If data-driven ecosystem-based management continues to be the goal, then methods for reducing the costs of data collection must be found while data quality is maintained. An example of this type of innovative approach can be found in the Alaska walleye pollock fishery where researchers have teamed with commercial fishers to deploy inexpensive temperature and depth data storage tags on trawl nets. At the same time, data on fish density and distribution are being collected using the fishing vessels' own acoustic systems.
These data are being used to validate oceanographic models, to assess the effects of oceanographic conditions on bycatch in the walleye pollock fishery, monitor the impacts of the fishery on the stock across a wide range of temporal and spatial scales, and evaluate the effects of oceanographic conditions on walleye pollock density and distribution. This project demonstrates a cooperative monitoring program in which researchers work with other sea-going stakeholders to inexpensively collect biological and oceanographic data that can be integrated into a long-term ocean observing system
The hidden story: what are the potential genetic effects of different types of fisheries management?
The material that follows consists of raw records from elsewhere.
(* ===== verification/AsyncLogging.v ===== *)
(** * AsyncLogging (base/AsyncLogging.h, base/AsyncLogging.cc, base/LogStream.h)

    Threads append lines to a buffer in memory; the logging thread takes the full buffers away
    and writes them to the file while the others go on in a new one. As a monitor; the log file
    is the bytes handed to it. *)

From S2P Require Import Prelude.
From S2P Require Import Monitor.
From S2P Require Import Queues.

(** ** FixedBuffer *)

Section fixed.
Context (size : Z).

Definition avail (b : bytes) : Z := size - len b.

(** [append]: all or nothing. *)
Definition fixed_append (data b : bytes) : bytes := if decide (avail b > len data) then b ++ data else b.

(** ** State *)

(** Where the logging thread is: before the test of [running_]; before the mutex; back from its
    wait, with the mutex; with buffers to write. *)
Inductive back_place := BackLoop | BackLock | BackSwap | BackWrite.

Record AsyncLogging := {
  running_ : bool;
  currentBuffer_ : bytes;
  nextBuffer_ : option bytes;
  buffers_ : list bytes;
  (** the logging thread's own *)
  back_at : back_place;
  newBuffer1 : option bytes;
  newBuffer2 : option bytes;
  buffersToWrite : list bytes;
  output : bytes;                      (* of LogFile *)
  (** what the threads logged and fitted into a buffer; whether anything was dropped; whether an
      assertion failed *)
  logged : bytes;
  dropped : bool;
  asserted : bool;
}.

(** After the constructor and [start]. *)
Definition AsyncLogging_started : AsyncLogging := {|
  running_ := true; currentBuffer_ := []; nextBuffer_ := Some []; buffers_ := []; back_at := BackLoop;
  newBuffer1 := Some []; newBuffer2 := Some []; buffersToWrite := []; output := []; logged := []; dropped := false;
  asserted := false |}.

(** [append] *)
Definition append (logline : bytes) (s : AsyncLogging) : AsyncLogging * list (signal latch_cond) :=
  let logged' := if decide (len logline < size) then logged s ++ logline else logged s in
  if decide (avail (currentBuffer_ s) > len logline) then
    ({| running_ := running_ s; currentBuffer_ := fixed_append logline (currentBuffer_ s); nextBuffer_ := nextBuffer_ s;
        buffers_ := buffers_ s; back_at := back_at s; newBuffer1 := newBuffer1 s; newBuffer2 := newBuffer2 s;
        buffersToWrite := buffersToWrite s; output := output s; logged := logged'; dropped := dropped s;
        asserted := asserted s |}, [])
  else
    let fresh := default [] (nextBuffer_ s) in
    ({| running_ := running_ s; currentBuffer_ := fixed_append logline fresh; nextBuffer_ := None;
        buffers_ := buffers_ s ++ [currentBuffer_ s]; back_at := back_at s; newBuffer1 := newBuffer1 s;
        newBuffer2 := newBuffer2 s; buffersToWrite := buffersToWrite s; output := output s; logged := logged';
        dropped := dropped s; asserted := asserted s |}, [Notify condition_]).

(** The logging thread's part under the mutex, after the wait. *)
Definition swap_buffers (s : AsyncLogging) : AsyncLogging := {|
  running_ := running_ s; currentBuffer_ := default [] (newBuffer1 s);
  nextBuffer_ := match nextBuffer_ s with Some b => Some b | None => newBuffer2 s end;
  buffers_ := []; back_at := BackWrite; newBuffer1 := None;
  newBuffer2 := match nextBuffer_ s with Some _ => newBuffer2 s | None => None end;
  buffersToWrite := buffers_ s ++ [currentBuffer_ s]; output := output s; logged := logged s; dropped := dropped s;
  asserted := asserted s |}.

(** What it says of dropped buffers: the time in it is the system's. *)
Context (drop_note : nat -> bytes).

(** A fresh buffer, from the back of those that were written if it has none. *)
Definition refill (b : option bytes) (l : list bytes) : option bytes * list bytes * bool :=
  match b with
  | Some b => (Some b, l, true)
  | None => match last l with Some _ => (Some [], removelast l, true) | None => (None, l, false) end
  end.

(** The rest of its turn: writing, and getting its two spare buffers back. *)
Definition write_buffers (s : AsyncLogging) : AsyncLogging :=
  let many := bool_decide (25 < length (buffersToWrite s))%nat in
  let note := if many then drop_note (length (buffersToWrite s) - 2) else [] in
  let kept := if many then take 2 (buffersToWrite s) else buffersToWrite s in
  let out := output s ++ note ++ concat kept in
  let spare := if bool_decide (2 < length kept)%nat then take 2 kept else kept in
  let '(b1, spare, ok1) := refill (newBuffer1 s) spare in
  let '(b2, spare, ok2) := refill (newBuffer2 s) spare in
  {| running_ := running_ s; currentBuffer_ := currentBuffer_ s; nextBuffer_ := nextBuffer_ s; buffers_ := buffers_ s;
     back_at := BackLoop; newBuffer1 := b1; newBuffer2 := b2; buffersToWrite := []; output := out; logged := logged s;
     dropped := dropped s || many; asserted := asserted s || negb (ok1 && ok2) |}.

Definition set_back_at (p : back_place) (s : AsyncLogging) : AsyncLogging := {|
  running_ := running_ s; currentBuffer_ := currentBuffer_ s; nextBuffer_ := nextBuffer_ s; buffers_ := buffers_ s;
  back_at := p; newBuffer1 := newBuffer1 s; newBuffer2 := newBuffer2 s; buffersToWrite := buffersToWrite s;
  output := output s; logged := logged s; dropped := dropped s; asserted := asserted s |}.

Definition fail_assert (b : bool) (s : AsyncLogging) : AsyncLogging := {|
  running_ := running_ s; currentBuffer_ := currentBuffer_ s; nextBuffer_ := nextBuffer_ s; buffers_ := buffers_ s;
  back_at := back_at s; newBuffer1 := newBuffer1 s; newBuffer2 := newBuffer2 s; buffersToWrite := buffersToWrite s;
  output := output s; logged := logged s; dropped := dropped s; asserted := asserted s || negb b |}.

Definition stop_logging (s : AsyncLogging) : AsyncLogging := {|
  running_ := false; currentBuffer_ := currentBuffer_ s; nextBuffer_ := nextBuffer_ s; buffers_ := buffers_ s;
  back_at := back_at s; newBuffer1 := newBuffer1 s; newBuffer2 := newBuffer2 s; buffersToWrite := buffersToWrite s;
  output := output s; logged := logged s; dropped := dropped s; asserted := asserted s |}.

(** A thread that logs lines, the logging thread, and one that calls [stop]: the flag, then the
    notification, without the mutex. *)
Inductive log_point :=
| Logging (lines : list bytes)
| Backend
| Stopping
| Stopped.

Definition backend_section (s : AsyncLogging) : AsyncLogging * list (signal latch_cond) * next latch_cond log_point :=
  match back_at s with
  | BackLoop =>
      if running_ s then
        (set_back_at BackLock
           (fail_assert (bool_decide (newBuffer1 s = Some [] /\ newBuffer2 s = Some [] /\ buffersToWrite s = [])) s), [], Go Backend)
      else (s, [], Finish)
  | BackLock =>
      if decide (buffers_ s = []) then (set_back_at BackSwap s, [], Wait condition_ Backend)
      else (swap_buffers s, [], Go Backend)
  | BackSwap => (swap_buffers s, [], Go Backend)
  | BackWrite => (write_buffers s, [], Go Backend)
  end.

Definition log_section (p : log_point) (s : AsyncLogging)
    : AsyncLogging * list (signal latch_cond) * next latch_cond log_point :=
  match p with
  | Logging [] => (s, [], Finish)
  | Logging (line :: lines) => let '(s', signals) := append line s in (s', signals, Go (Logging lines))
  | Backend => backend_section s
  | Stopping => (stop_logging s, [], Go Stopped)
  | Stopped => (s, [Notify condition_], Finish)
  end.

(** ** The invariant *)

Record logging_ok (s : AsyncLogging) : Prop := {
  lg_assert : asserted s = false;
  lg_next : nextBuffer_ s = Some [] \/ nextBuffer_ s = None /\ buffers_ s <> [];
  lg_back : match back_at s with
            | BackWrite => newBuffer1 s = None /\ (newBuffer2 s = Some [] /\ (1 <= length (buffersToWrite s))%nat
                                                  \/ newBuffer2 s = None /\ (2 <= length (buffersToWrite s))%nat)
            | _ => newBuffer1 s = Some [] /\ newBuffer2 s = Some [] /\ buffersToWrite s = []
            end;
  lg_lines : dropped s = false ->
    logged s = output s ++ concat (buffersToWrite s) ++ concat (buffers_ s) ++ currentBuffer_ s;
}.

Lemma log_append_ok line s s' signals : 0 < size -> logging_ok s -> append line s = (s', signals) -> logging_ok s'.
Proof.
  intros Hs [A N B Li]. unfold append, fixed_append. destruct (decide (avail (currentBuffer_ s) > len line)) as [Ha|Ha];
    intros [= <- _]; split; cbn; try done.
  - intros Hd. pose proof (len_nonneg (currentBuffer_ s)). unfold avail in Ha. rewrite decide_True by lia.
    rewrite (Li Hd), <- !app_assoc. done.
  - right. split; [done|]. by intros [_ [=]]%app_nil.
  - intros Hd. assert (default [] (nextBuffer_ s) = []) as -> by (destruct N as [-> | [-> _]]; done).
    rewrite concat_app, (Li Hd). cbn. rewrite app_nil_r. unfold avail. change (len (@nil byte)) with 0.
    case_decide as H1; [rewrite decide_True by lia; by rewrite <- !app_assoc|].
    rewrite decide_False by lia. by rewrite app_nil_r.
Qed.

Lemma swap_ok s : logging_ok s -> back_at s = BackLock \/ back_at s = BackSwap -> logging_ok (swap_buffers s).
Proof.
  intros [A N B Li] P. assert (newBuffer1 s = Some [] /\ newBuffer2 s = Some [] /\ buffersToWrite s = []) as (B1 & B2 & B3)
    by (by destruct P as [P|P]; rewrite P in B).
  split; cbn; [done| | |].
  - left. destruct N as [-> |[-> _]]; done.
  - split; [done|]. rewrite length_app. cbn. destruct N as [-> |[-> Nb]]; [left; split; [done|lia]|right].
    split; [done|]. destruct (buffers_ s); [done|]. cbn. lia.
  - intros Hd. rewrite (Li Hd), B1, B3, concat_app. cbn. by rewrite !app_nil_r.
Qed.

Lemma refill_some l : (1 <= length l)%nat -> exists l', refill None l = (Some [], l', true) /\ length l' = (length l - 1)%nat.
Proof.
  intros Hl. destruct l as [|x l _] using rev_ind; [simpl in Hl; lia|]. unfold refill. rewrite last_snoc. exists l.
  rewrite removelast_last, length_app. simpl. split; [done|lia].
Qed.

Lemma log_write_ok s : logging_ok s -> back_at s = BackWrite -> logging_ok (write_buffers s).
Proof.
  intros [A N B Li] P. rewrite P in B. destruct B as [B1 B2]. unfold write_buffers.
  set (many := bool_decide (25 < length (buffersToWrite s))%nat).
  set (kept := if many then take 2 (buffersToWrite s) else buffersToWrite s).
  set (spare := if bool_decide (2 < length kept)%nat then take 2 kept else kept).
  assert (length spare = Nat.min 2 (length (buffersToWrite s)))%nat as Hl.
  { unfold spare, kept, many. repeat case_bool_decide; rewrite ?length_take in *; lia. }
  rewrite B1. destruct (refill_some spare) as (l1 & -> & L1); [lia|].
  assert (exists l2, refill (newBuffer2 s) l1 = (Some [], l2, true)) as (l2 & ->).
  { destruct B2 as [[-> _]|[-> L2]]; [by exists l1|]. destruct (refill_some l1) as (l2 & -> & _); [lia|]. by exists l2. }
  split; cbn; [by rewrite A|done|done|]. intros [Hd Hm]%orb_false_iff. unfold kept. rewrite Hm, (Li Hd). cbn.
  by rewrite <- !app_assoc.
Qed.

Lemma log_section_ok p s s' signals x : 0 < size -> logging_ok s -> log_section p s = (s', signals, x) -> logging_ok s'.
Proof.
  intros Hs O. destruct p as [[|line lines]| | |]; simpl.
  - by intros [= <- _ _].
  - destruct (append line s) as [s1 l1] eqn:E. intros [= <- _ _]. by eapply log_append_ok.
  - pose proof O as [A N B Li]. unfold backend_section. destruct (back_at s) eqn:P.
    + destruct (running_ s); intros [= <- _ _]; [|done]. split; cbn; try done. by rewrite A, bool_decide_true.
    + case_decide; intros [= <- _ _]; [by split|]. apply swap_ok; auto.
    + intros [= <- _ _]. apply swap_ok; auto.
    + intros [= <- _ _]. by apply log_write_ok.
  - intros [= <- _ _]. by destruct O.
  - by intros [= <- _ _].
Qed.

(** C27: what the log promises. Whatever threads log lines while the logging thread swaps and
    writes buffers, whenever it wakes up, and whoever stops it: none of its assertions fails, it
    never lacks a spare buffer; and as long as it has not had to drop any (more than 25 buffers
    piled up), the file followed by what is still in memory is exactly the lines that threads
    have logged, in their order, those excepted that no buffer can hold. *)
Theorem log_in_order points m : 0 < size -> rtc (move_to log_section) (start AsyncLogging_started points) m ->
  asserted (shared m) = false
  /\ (dropped (shared m) = false -> logged (shared m)
      = output (shared m) ++ concat (buffersToWrite (shared m)) ++ concat (buffers_ (shared m)) ++ currentBuffer_ (shared m)).
Proof.
  intros Hs R. assert (logging_ok (shared m)) as [A _ _ Li]; [|by split].
  apply (shared_reach log_section logging_ok AsyncLogging_started points m); [|intros; by eapply log_section_ok|done].
  split; cbn; try done. by left.
Qed.
End fixed.

Definition kLargeBuffer : Z := 4000 * 1000.

(** ** Runs *)

Definition no_note (n : nat) : bytes := bs "Dropped\n".

(** Small buffers, two threads that log; the logging thread writes, and is stopped while it
    does: the last line is not in the file when all is over. *)
Definition log_points : list log_point := [Logging [bs "one "; bs "two "]; Logging [bs "three "]; Backend; Stopping].
Definition log_moves : list move :=
  [Enter 2 []; Enter 2 []; Enter 0 []; Enter 1 [2%nat]; Enter 2 []; Enter 0 []; Enter 3 []; Enter 2 []; Enter 2 []; Enter 3 []; Enter 0 []; Enter 1 []].
Definition log_end : Monitor :=
  default (start AsyncLogging_started []) (moves (log_section 10 no_note) log_moves (start AsyncLogging_started log_points)).

Lemma log_end_reach : rtc (move_to (log_section 10 no_note)) (start AsyncLogging_started log_points) log_end.
Proof.
  apply (moves_reach (log_section 10 no_note) log_moves _ (start AsyncLogging_started log_points)); [done|vm_compute; reflexivity].
Qed.

Lemma log_in_order_witness :
  asserted (shared log_end) = false /\ logged (shared log_end) = output (shared log_end) ++ bs "two ".
Proof.
  destruct (log_in_order 10 no_note log_points log_end ltac:(lia) log_end_reach) as [A L].
  split; [exact A|]. exact (L eq_refl).
Defined.

(** What is logged while the logging thread is writing is lost when it is stopped then: [loop]
    leaves without another swap. *)
Lemma stop_loses_lines :
  Forall (fun x => x = Finished) (threads log_end) /\ dropped (shared log_end) = false
  /\ logged (shared log_end) = bs "one three two " /\ output (shared log_end) = bs "one three ".
Proof. split; [vm_compute; repeat constructor|]. split; [vm_compute; reflexivity|]. split; vm_compute; reflexivity. Qed.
(Ingrid Spies and André Punt)
Under a precautionary approach to fisheries management, management units should correspond with a single genetic population or stock. Such an approach is intended to preserve individual populations, biodiversity, and the overall resilience of the stock complex. Although genetic population structure has been documented in many marine fish species, no clear method exists to translate this information into a meaningful management strategy.
Here, we simulate marine fish populations with two types of genetic population structure: panmixia and discrete populations. Panmixia occurs when individuals in a population move about freely within their habitat, possibly over a range of hundreds to thousands of miles, and thus breed with other members of the population, as opposed to discrete populations between which interbreeding does not occur.
Fish are partitioned into a linear array of spatial units, and fishing pressure is modeled with effort proportional to the distance from the fishing port. A population study is simulated by randomly selecting 100 individuals from each unit, and standard genetic methods are used to determine where a boundary (or boundaries) should be drawn to form management areas. Two types of management are simulated: combined management (all subpopulations are managed as one unit) and separated management (subpopulations are managed individually with boundaries selected using population genetic methods).
Population dynamics and genetic population structure are then projected under both management plans with annual stock assessments and fishing pressure for 100 years. Performance measures such as total catch and population size are compared under both management scenarios, as well as any genetic population structure changes.
This project is loosely based on the dynamics of Pacific cod in the Bering Sea and Aleutian Islands area of Alaska. Initial results show that fishing can result in loss of genetic diversity and depletion in population size of the more proximate population, and that smaller populations are more susceptible to loss of genetic diversity.
Role of habitat in moderating species distributions and interactions
(Matt Baker, Anne Hollowed, M. Elizabeth Clarke, and Ray Hilborn)
Several mechanisms drive ecosystem structure and stability in marine systems, including competition between species, climate, and fisheries extraction. Many systems subject to perturbation show stability in total biomass and structure, despite shifts in relative species abundance. This suggests sequential replacement related to compensatory dynamics.
We examine species dynamics within and between functional guilds in the eastern Bering Sea to weigh evidence for compensation, resource partitioning, and common forcing via external drivers and examine how habitat governs species interactions. We applied random forests to determine the importance of environmental variables on individual species distributions. We then extended these methods to species assemblages, synthesizing cross-validated coefficient of determination and accuracy importance measures from univariate analyses to quantify compositional turnover along environmental gradients.
These outputs were applied to define distinct regions within large marine ecosystems based on unique aggregations of community composition and physical habitat. We also applied centroid-based clustering methods to time series trends of species abundance to explore evidence for sub-structure in exploited stocks within this system. We are currently integrating these methods to inform approaches to examining relative effects of various drivers of species abundance and community composition through multivariate autoregressive state-space models.
By Anne Hollowed, Steve Barbeaux, Ingrid Spies, and Matt Baker.